When you say that what is going in London is irrelevant to the rest of the world, I strongly disagree. Brexit is a prime example of that. The decision to leave the EU has had a profound effect on Europe and with knock-on effects across the world. The likes of Putin will be highly satisfied with such social, political and economic destabilisation while tinpot rightwing chancers in far too many countries have been gven encouragement that unrealistic populist policies can win them power and influence. The powerful rightwing print media in Britain is damaging and socially divisive and disruptive (calling judges "traitors", for example, when the judges were in fact upholding and protecting democratic law and principle). We live in dangerous times and as our national broadcaster the BBC continues to be attacked in both large-scale and small-scale manner. I believe that it should be protected for what it is rather than undermined for what it is not.
As for BBC Together, it's not something I would likely use but I imagine there are many others who will.
Great idea, look forward to trying it, I still listen to at least an hour of BBC radio a day and watch quite a few programs too.
In this thread, it was a very bad start on the part of the OP. While the subject of the thread was supposed to be the development of the BBC Together service, the OP's rather misleading and inaccurate assessment of the organisation behind the development required some appropriate qualification, so that anyone unaware of the status of the BBC wasn't deceived into thinking it wasn't "a real broadcaster", which is in effect what the OP was asserting. A truly bizarre statement that revealed more about the OP than his/her opinion about the BBC Together service. It could not be allowed to stand in all its wild inaccuracy, hence my own rather lengthy defence of the BBC later in the thread, and vmistery's responses likewise.

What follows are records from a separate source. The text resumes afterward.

Definition e_ident p (i : Z) : result Z := read_le m (data_ p + i) 1.

Definition equals (a : result Z) (b : Z) : result bool := x ← a; mret (x =? b).

Definition has_expected_magic p : result bool :=
  equals (e_ident p 0) ELFMAG0 &&& equals (e_ident p 1) ELFMAG1 &&& equals (e_ident p 2) ELFMAG2
    &&& equals (e_ident p 3) ELFMAG3.

Definition is_header_size_valid p : result bool := equals (header p e_ehsize) (sizeof (ehdr fmt)).

Definition is_version_valid p : result bool :=
  equals (header p e_version) EV_CURRENT &&& equals (e_ident p EI_VERSION) EV_CURRENT.

Definition is_ia32 p : result bool :=
  has_expected_magic p &&& is_header_size_valid p &&& is_version_valid p
    &&& equals (e_ident p EI_CLASS) ELFCLASS32 &&& equals (e_ident p EI_DATA) ELFDATA2LSB
    &&& equals (header p e_machine) EM_386 &&& equals (header p e_flags) 0.

Definition is_ia32e p : result bool :=
  if class64 fmt then
    has_expected_magic p &&& is_header_size_valid p &&& is_version_valid p
      &&& equals (e_ident p EI_CLASS) ELFCLASS64 &&& equals (e_ident p EI_DATA) ELFDATA2LSB
      &&& equals (header p e_machine) EM_X86_64
  else mret false.

Definition is_executable p : result bool := equals (header p e_type) ET_EXEC.

Definition get_start_address p : result Z := header p e_entry.

Definition get_number_of_section_headers p : result Z := header p e_shnum.

Definition is_section_header_size_valid p : result bool :=
  equals (header p e_shentsize) (sizeof (shdr fmt)).

Definition get_section_headers p : result Z :=
  b ← is_section_header_size_valid p;
  assert! b;
  off ← header p e_shoff;
  mret (data_ p + off).

(** The address of the section header. *)
Definition get_section_header p (index : Z) : result Z :=
  n ← get_number_of_section_headers p;
  assert! index <? n;
  b ← is_section_header_size_valid p;
  assert! b;
  headers ← get_section_headers p;
  mret (headers + index * sizeof (shdr fmt)).
(* ===== verification/Printf.v ===== *)
(** * Printf: the formatted output of the kernel

    Models [vsnprintf] of src/Common/src/stdio.cpp with its helpers and [strcmp].  The
    output buffer, the format and the strings printed live in one memory of [char]s (see
    [Strings]); the local arrays [tmp] and the literals are lists of [char]s.  The
    arguments are the values still to be read by [va_arg]; reading past the last one is a
    fault.  [W] is the width of [uintptr_t] and [size_t]; [int] has 32 bits. *)
From S2P Require Import Prelude TextDisplay Strings.
Import Strings.

Module Printf.

Section Printf.
Context (W : Z).
Implicit Types (m : gmap Z Z) (cs tmp : list Z).

Definition NEWLINE : Z := 10.
Definition TAB : Z := 9.

Definition digits_lower : list Z :=
  [48; 49; 50; 51; 52; 53; 54; 55; 56; 57; 97; 98; 99; 100; 101; 102; 103; 104; 105; 106; 107;
   108; 109; 110; 111; 112; 113; 114; 115; 116; 117; 118; 119; 120; 121; 122; 0].

(** "...KLOMNPQ...", as the source spells it. *)
Definition digits_upper : list Z :=
  [48; 49; 50; 51; 52; 53; 54; 55; 56; 57; 65; 66; 67; 68; 69; 70; 71; 72; 73; 74; 75;
   76; 79; 77; 78; 80; 81; 82; 83; 84; 85; 86; 87; 88; 89; 90; 0].

(** ** Local arrays *)
Definition get tmp (i : Z) : result Z :=
  deref InvalidAccess (if 0 <=? i then tmp !! Z.to_nat i else None).

Definition put tmp (i c : Z) : result (list Z) :=
  _ ← get tmp i; mret (<[Z.to_nat i := c]> tmp).

Fixpoint reverse_loop (fuel : nat) tmp (begin end_ : Z) : result (list Z) :=
  if begin <? end_ then
    match fuel with
    | O => Fault OutOfFuel
    | S fuel =>
        x ← get tmp begin;
        y ← get tmp end_;
        tmp ← put tmp begin y;
        tmp ← put tmp end_ x;
        reverse_loop fuel tmp (begin + 1) (end_ - 1)
    end
  else mret tmp.

Definition reverse tmp (begin end_ : Z) : result (list Z) :=
  reverse_loop (length tmp) tmp begin end_.

(** ** The output: where the next character goes and the room left, [*str] and [*size] *)
Record out := mk { mem : gmap Z Z; str : Z; size : Z }.

Definition storable (c : Z) : bool := isprint c || (c =? NEWLINE) || (c =? TAB).

Definition insert_char (c : Z) (o : out) : result (Z * out) :=
  if (1 <? size o) && storable c then
    m ← store (mem o) (str o) c;
    mret (1, mk m (str o + 1) (size o - 1))
  else mret (1, o).

(** The loop of [insert_string]; [read] reads the characters of [value]. *)
Fixpoint insert_loop (fuel : nat) (read : gmap Z Z → Z → result Z) (value i : Z) (o : out)
  : result (Z * out) :=
  match fuel with
  | O => Fault OutOfFuel
  | S fuel =>
      c ← read (mem o) value;
      if c =? 0 then mret (i, o)
      else
        '(n, o) ← insert_char c o;
        insert_loop fuel read (value + 1) (uwrap W (i + n)) o
  end.

(** [insert_string] of a local array or a literal. *)
Definition insert_local cs (o : out) : result (Z * out) :=
  insert_loop (S (length cs)) (λ _, get cs) 0 0 o.

Definition null_string : list Z := [40; 110; 117; 108; 108; 41; 0].

Definition insert_string (value : Z) (o : out) : result (Z * out) :=
  if value =? 0 then insert_local null_string o
  else insert_loop (fuel_for (mem o)) load value 0 o.

(** [while (value > 0) { *iter++ = digits[value % base]; value /= base; }] *)
Fixpoint digits_loop (fuel : nat) (value base : Z) (digits tmp : list Z) (iter : Z)
  : result (list Z * Z) :=
  if 0 <? value then
    match fuel with
    | O => Fault OutOfFuel
    | S fuel =>
        d ← get digits (value `mod` base);
        tmp ← put tmp iter d;
        digits_loop fuel (value / base) base digits tmp (iter + 1)
    end
  else mret (tmp, iter).

Definition new_tmp : list Z := replicate 32 0.

(** The digits of [value] in [tmp], in the order they are printed. *)
Definition format_digits (value base : Z) (digits : list Z) : result (list Z) :=
  '(tmp, iter) ← (if value =? 0 then d ← get digits 0; tmp ← put new_tmp 0 d; mret (tmp, 1)
                  else digits_loop 64 value base digits new_tmp 0);
  reverse tmp 0 (iter - 1).

(** [value] is an [int]; negating the least one wraps around. *)
Definition insert_int (value base : Z) (digits : list Z) (o : out) : result (Z * out) :=
  '(i, value, o) ← (if value <? 0 then '(n, o) ← insert_char 45 o; mret (n, swrap 32 (- value), o)
                    else mret (0, value, o));
  tmp ← format_digits value base digits;
  '(n, o) ← insert_local tmp o;
  mret (uwrap W (i + n), o).

Definition insert_uint (value base : Z) (digits : list Z) (o : out) : result (Z * out) :=
  tmp ← format_digits value base digits;
  insert_local tmp o.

It's such a shame when public dialogue is tainted right from the beginning. Maybe this thread can address its real subject from now on.
Will I use this service, probably not. One of the the worst things about the Beeb is their ability to splurge vast amounts of public cash against projects that come and go. People here obviously will know who the BBC are, after all where did a few of the headliner Apple Music DJ's get poached from or the head of Apple TV's nature unit or even where did Apple get the 4K underwater screensavers on Apple TV?
What happens in God's Country (Fife) doesn't bear any particular relevance to me and I'm in Scotland and I'm sure if anything life-shattering did happen there then I would catch it on the BBC Scotland News or the BBC News (n.b. it's not BBC English news) or any of the other local providers available.
Off topic, but if Scotland really wanted to set up a National Broadcaster then what's stopping someone or why hasn't Scot Gov?
Could it just be that as the BBC have created a few dedicated channels for Scotland that have fairly low viewing figures and the way that STV (Scottish TV funded by adverts) has gone downhill in recent years, I really can't see a new broadcaster happening.
But as always in Scotland (moreso since the Nationalists got in) it's always the English's fault be it now or 700 years ago and some folk take every opportunity to exploit this.
Ironically a bit like the 4 nations that make up the UK (that the BBC covers), the BBC is in a unique position that should be valued, not slated at every opportunity.